На глазах у железнодорожника даже выступают слезы.
– Ну и чего ты, образина, здесь, спрашивается, ошиваешься? Чего тебе в Маньчжурии не сидится? Чего ты здесь пар изо рта пускаешь?
– Да не слушайте вы его!
Быстрым шагом – другой железнодорожник: поджарый, молодцеватый, в новенькой с иголочки форме.
– Сказки все это. А витрины – так себе, бедненькие… Надо бы еще экспонатов добавить. А вот, если пожелаете, я вам не побрякушки, не шкатулочки с надписью «Дорогому Генералиссимусу Сталину от венгерских военнопленных» – я вам настоящий поезд образца 1946 года покажу!
После торжественной части и летучего банкета Музей военнопленных как-то незаметно опустел. Даже те пять-шесть слушателей, что окружали старого путейца, стали потихоньку разворачиваться, уходить. Хоть было не так чтобы и поздно: до закрытия музея оставалось около часа. И тебе, конечно, хотелось задержаться у стендов с германскими крестами, рассмотреть как следует завитки, детали.
Музей был антифашистским, в нем собрали давно забытые, редко попадающиеся вещи. Висели и диковинные плакаты: малоголовый Сталин в виде бурдюка с вином, красавец-Гитлер в римских гремучих доспехах, на крутобокой и тоже окованной с ног до головы лошади, бравый Муссолини, витийствующий с балкона римской футуристической виллы, даже японский генерал с лучащимися глазами и широкой повязкой на рукаве. На всех этих плакатах русский народ призывали верить тогдашним властителям Европы и Азии. Верить и следовать. Следовать и верить.
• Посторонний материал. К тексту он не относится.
(** Without a volatile token and without a readable durable one there
    is no token. *)
Lemma getCachedCommitSha_none repo w :
  commitCache (w_store w) !! repo = None ->
  storage_get_throws (w_env w) = true
  \/ Assoc.get (getCommitCacheKey repo) (localStorage (w_store w)) = None ->
  getCachedCommitSha repo w = Ret None w.
Proof.
  intros Hmem Hdur.
  unfold getCachedCommitSha, try_catch, or_else, bind, get_store, localStorage_getItem.
  cbv beta zeta. rewrite Hmem. cbn [ret]. cbv beta iota.
  destruct (storage_get_throws (w_env w)); [reflexivity|].
  destruct Hdur as [H | ->]; [discriminate | reflexivity].
Qed.



(** X6: the durable tier is cleared by key prefix.  The durable listings
    of every repository whose name is the cleared name followed by an
    underscore and more are removed as well, so that a reloaded page
    finds none of them; a durable key that neither starts with the
    prefix of the repository nor is its commit key keeps its value. *)
Theorem X6_clear_is_by_key_prefix :
  forall (repo : string) (w : world),
    storage_get_throws (w_env w) = false ->
    let w1 := after (clearRepositoryCache repo) w in
    (forall (x dir : string),
       Assoc.get (getCacheKey (repo +:+ "_" +:+ x) dir) (localStorage (w_store w1))
       = None
       /\ getCachedData (repo +:+ "_" +:+ x) dir (reload w1) = Ret None (reload w1))
    /\ (forall key : string,
          Js.startsWith key (CACHE_PREFIX +:+ repo +:+ "_") = false ->
          key <> getCommitCacheKey repo ->
          Assoc.get key (localStorage (w_store w1))
          = Assoc.get key (localStorage (w_store w))).
Proof.
  intros repo w Hthrows w1.
  assert (Hls : localStorage (w_store w1)
                = remove_all
                    (List.filter
                       (fun key => Js.startsWith key (CACHE_PREFIX +:+ repo +:+ "_")
                                   || String.eqb key (getCommitCacheKey repo))
                       (Assoc.keys (localStorage (w_store w))))
                    (localStorage (w_store w))).
  { unfold w1, after. rewrite clearRepositoryCache_world. cbn. now rewrite Hthrows. }
  assert (Henv : w_env w1 = w_env w).
  { unfold w1, after. now rewrite clearRepositoryCache_world. }
  split.
  - intros x dir.
    assert (Hgone : Assoc.get (getCacheKey (repo +:+ "_" +:+ x) dir)
                      (localStorage (w_store w1)) = None).
    { rewrite Hls. apply assoc_get_remove_all_filter.
      apply orb_true_iff. left. unfold Js.startsWith.
      rewrite getCacheKey_slot.
      rewrite <- (append_assoc repo "_" x).
      rewrite (append_assoc (repo +:+ "_") x ("_" +:+ slot dir)).
      rewrite <- (append_assoc CACHE_PREFIX (repo +:+ "_")).
      apply prefix_app. }
    split; [exact Hgone|].
    rewrite getCachedData_cold by reflexivity.
    change (w_env (reload w1)) with (w_env w1).
    change (localStorage (w_store (reload w1))) with (localStorage (w_store w1)).
    now rewrite Henv, Hthrows, Hgone.
  - intros key Hpre Hne. rewrite Hls, assoc_get_remove_all.
    destruct (existsb _ _) eqn:E; [|reflexivity].
    apply existsb_eqb_in, filter_In in E. destruct E as [_ E].
    rewrite Hpre in E. cbn in E. apply String.eqb_eq in E. contradiction.
Qed.

Lemma X6_clear_prefix_witness :
  let w := after run_timers
             (after (setCachedData "demo_site" "docs" "abc123"
                       (Some [plain_file "a.txt"]) None)
                (demo_world 5 no_host empty_store None)) in
  Assoc.get (getCacheKey "demo_site" "docs") (localStorage (w_store w))
  = Some (ListingJson (memory_entry "demo_site" "docs" "abc123" 5
                         [plain_file "a.txt"] []))
  /\ Assoc.get (getCacheKey "demo_site" "docs")
       (localStorage (w_store (after (clearRepositoryCache "demo") w)))
     = None.
Proof.
  intros w. split; [reflexivity|].
  destruct (X6_clear_is_by_key_prefix "demo" w) as [H _]; [reflexivity|].
  exact (proj1 (H "site" "docs")).
Defined.

(** ** Loading without a stored token *)

Lemma total_updateLastFetchTime : total updateLastFetchTime.
Proof.
  intros w. unfold updateLastFetchTime, bind at 1, get_view.
  destruct (currentWorkspace (w_view w)) as [repo|]; [|eexists _, _; reflexivity].
  destruct (Js.truthy repo); [|eexists _, _; reflexivity].
  apply total_bind; [apply total_try_catch, total_ret | intros _; apply total_ret].
Qed.

Lemma store_only_updateLastFetchTime : preserves store_only updateLastFetchTime.
Proof.
  pose proof store_only_getCachedData.
  unfold updateLastFetchTime, getLastFetchTime. frame.
Qed.

(** [loadContents] leaves the loading flag down. *)
Lemma loadContents_loading repo w a w' :
  currentWorkspace (w_view w) = Some repo ->
  validateGiteaConfig (w_env w) = true ->
  loadContents w = Ret a w' ->
  loading (w_view w') = false.
Proof.
  intros Hws Hcfg. rewrite (loadContents_start repo w Hws Hcfg).
  unfold try_finally.
  destruct (try_catch _ _ w) as [b w1|w1]; intros [= _ <-]; reflexivity.
Qed.

(** When the repository has no stored token, [loadContents] asks the
    host for the listing of the current folder. *)
Lemma loadContents_no_token repo w :
  currentWorkspace (w_view w) = Some repo ->
  validateGiteaConfig (w_env w) = true ->
  commitCache (w_store w) !! repo = None ->
  storage_get_throws (w_env w) = true
  \/ Assoc.get (getCommitCacheKey repo) (localStorage (w_store w)) = None ->
  exists w' before more,
    loadContents w = Ret tt w'
    /\ w_log w' = w_log w ++ before
                  ++ ReqContents repo (default "" (currentFolder (w_view w))) :: more
    /\ loading (w_view w') = false.
Proof.
  intros Hws Hcfg Hcc Hdur.
  set (dir := default "" (currentFolder (w_view w))).
  destruct (getLatestCommitSha_logged (Some repo) "main" w) as (tok & trace & H1).
  destruct (truthy_commit tok) eqn:Htok.
  - destruct tok as [T2|]; [|discriminate]. cbn in Htok.
    assert (H2 : getCachedCommitSha repo (logged w trace) = Ret None (logged w trace)).
    { apply getCachedCommitSha_none; [exact Hcc | exact Hdur]. }
    destruct (loadContents_miss repo None T2 w _ _ Hws Hcfg H1 Htok H2)
      as (fresh & w3 & w' & _ & Hl & [more Hlog] & _); [discriminate|].
    exists w', trace, more. split; [exact Hl|]. split.
    + rewrite Hlog. unfold logged. cbn. now rewrite <- app_assoc.
    + eapply loadContents_loading; eassumption.
  - destruct (total_loadContentsDirectly dir (logged w trace)) as (b & w3 & Hd).
    destruct (loadContentsDirectly_requests dir repo (logged w trace) Hws)
      as [more Hmore].
    unfold after in Hmore. rewrite Hd in Hmore. cbn [final_world] in Hmore.
    assert (Hl : loadContents w = (set_loading false ;;; ret tt) w3).
    { rewrite (loadContents_start repo w Hws Hcfg).
      apply try_finally_ret_eq. apply try_catch_ret_eq.
      erewrite bind_ret_eq by exact H1. rewrite Htok. cbn [negb].
      fold dir. erewrite bind_ret_eq by exact Hd. reflexivity. }
    eexists _, trace, more. split; [exact Hl|]. cbn.
    split; [|reflexivity].
    rewrite Hmore. unfold logged. cbn. now rewrite <- app_assoc.
Qed.



(** ** Hits and scores *)

Lemma prefix_toLowerCase (t s : string) :
  String.prefix t s = true ->
  String.prefix (Js.toLowerCase t) (Js.toLowerCase s) = true.
Proof.
  revert s. induction t as [|a t IH]; intros s; [intros _; apply prefix_empty|].
  destruct s as [|b s]; [discriminate|].
  cbn [Js.toLowerCase]. rewrite !prefix_cons.
  destruct (ascii_dec a b) as [->|]; [|discriminate].
  intros H. destruct (ascii_dec _ _); [now apply IH | contradiction].
Qed.

Lemma includes_toLowerCase (s t : string) :
  Js.includes s t = true ->
  Js.includes (Js.toLowerCase s) (Js.toLowerCase t) = true.
Proof.
  induction s as [|c s IH].
  - destruct t; [reflexivity | discriminate].
  - rewrite includes_cons. cbn [Js.toLowerCase]. rewrite includes_cons.
    intros H. apply orb_true_iff in H as [H|H]; apply orb_true_iff.
    + left. now apply prefix_toLowerCase in H.
    + right. now apply IH.
Qed.

Lemma includes_normalize cs (n t : string) :
  Js.includes (normalize cs n) (normalize cs t) = true ->
  Js.includes (Js.toLowerCase n) (Js.toLowerCase t) = true.
Proof. destruct cs; [apply includes_toLowerCase | trivial]. Qed.

(** The score is at most 115, and at least 25 once the folded name
    contains the folded term. *)
Lemma calculateMatchScore_bounds (n t p : string) :
  0 <= calculateMatchScore n t p <= 115
  /\ (Js.includes (Js.toLowerCase n) (Js.toLowerCase t) = true ->
      25 <= calculateMatchScore n t p).
Proof.
  unfold calculateMatchScore. cbv zeta.
  set (depth := if Js.truthy p then Z.of_nat (length (Js.split Js.slash p)) else 0).
  assert (Hd : 0 <= depth) by (unfold depth; destruct (Js.truthy p); lia).
  destruct (String.eqb (Js.toLowerCase n) (Js.toLowerCase t)),
    (Js.startsWith (Js.toLowerCase n) (Js.toLowerCase t)),
    (Js.includes (Js.toLowerCase n) (Js.toLowerCase t)), (Js.includes n t);
    split; try lia; intros; try discriminate; lia.
Qed.

Lemma yields_ret {A} (P : A -> Prop) (a : A) : P a -> yields P (ret a).
Proof. intros H w a' w' [= <- _]. exact H. Qed.

Lemma yields_bind {A B} (P : A -> Prop) (Q : B -> Prop) (m : M A) (k : A -> M B) :
  yields P m -> (forall a, P a -> yields Q (k a)) -> yields Q (bind m k).
Proof.
  intros Hm Hk w b w'. unfold bind.
  destruct (m w) as [a w1|w1] eqn:E; [|discriminate].
  apply (Hk a (Hm _ _ _ E)).
Qed.

Lemma yields_any {A} (m : M A) : yields (fun _ => True) m.
Proof. now intros w a w' _. Qed.

Lemma yields_try_catch {A} (P : A -> Prop) (m h : M A) :
  yields P m -> yields P h -> yields P (try_catch m h).
Proof.
  intros Hm Hh w a w'. unfold try_catch.
  destruct (m w) as [a1 w1|w1] eqn:E.
  - intros [= <- _]. exact (Hm _ _ _ E).
  - apply Hh.
Qed.

Section Sound.
Variables (incFiles incFolders cs : bool) (searchTerm : string).

Lemma scan_listing_sound dir fs ds :
  Forall (sound_hit incFiles incFolders cs searchTerm)
    (scan_listing incFiles incFolders cs searchTerm dir fs ds).
Proof.
  unfold scan_listing. cbv zeta. apply Forall_app. split.
  - destruct incFiles eqn:Ef; [|constructor].
    apply List.Forall_forall. intros h Hin. apply in_map_iff in Hin as (e & <- & Hin).
    apply filter_In in Hin as [_ Hm].
    split; [|reflexivity]. exists (name e). repeat split. exact Hm.
  - destruct incFolders eqn:Ef; [|constructor].
    apply List.Forall_forall. intros h Hin. apply in_map_iff in Hin as (e & <- & Hin).
    apply filter_In in Hin as [_ Hm].
    split; [|reflexivity]. exists (name e). repeat split. exact Hm.
Qed.

Lemma scan_cached_sound repo paths results :
  Forall (sound_hit incFiles incFolders cs searchTerm) results ->
  yields (Forall (sound_hit incFiles incFolders cs searchTerm))
    (scan_cached repo incFiles incFolders cs searchTerm paths results).
Proof.
  revert results. induction paths as [|p paths IH]; intros results Hr.
  - now apply yields_ret.
  - cbn [scan_cached]. eapply yields_bind; [apply yields_any|].
    intros [d|] _; apply IH; [|exact Hr].
    apply Forall_app. split; [exact Hr | apply scan_listing_sound].
Qed.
Нельзя сказать, чтобы все это – пусть скрыто, пусть ненавязчиво – прославляло войну. Скорей показывало ее глазами противника и, конечно, совсем с другого боку.
Раздался кашель. Оглянувшись, ты увидел: от входа тебе машет рукой и указывает на часы служитель: пора, мол, и честь знать.
Все окружавшие старика-путейца давно ушли. Медленно ковылял к выходу и он сам. Неприятно поразило: сзади на шее у старика-путейца, под седыми редкими волосами, наливался розоватой синевой огромный, косой, напрягаемый при каждом наклоне головы, рубец.
Вдруг из-за стенда-витрины снова выступил молодой железнодорожник. Заметив твои колебания и, как показалось, незаметно им усмехнувшись, он очень тихо, полушепотом спросил:
– Ну что ж вы? Хоть вы-то на поезд глянете?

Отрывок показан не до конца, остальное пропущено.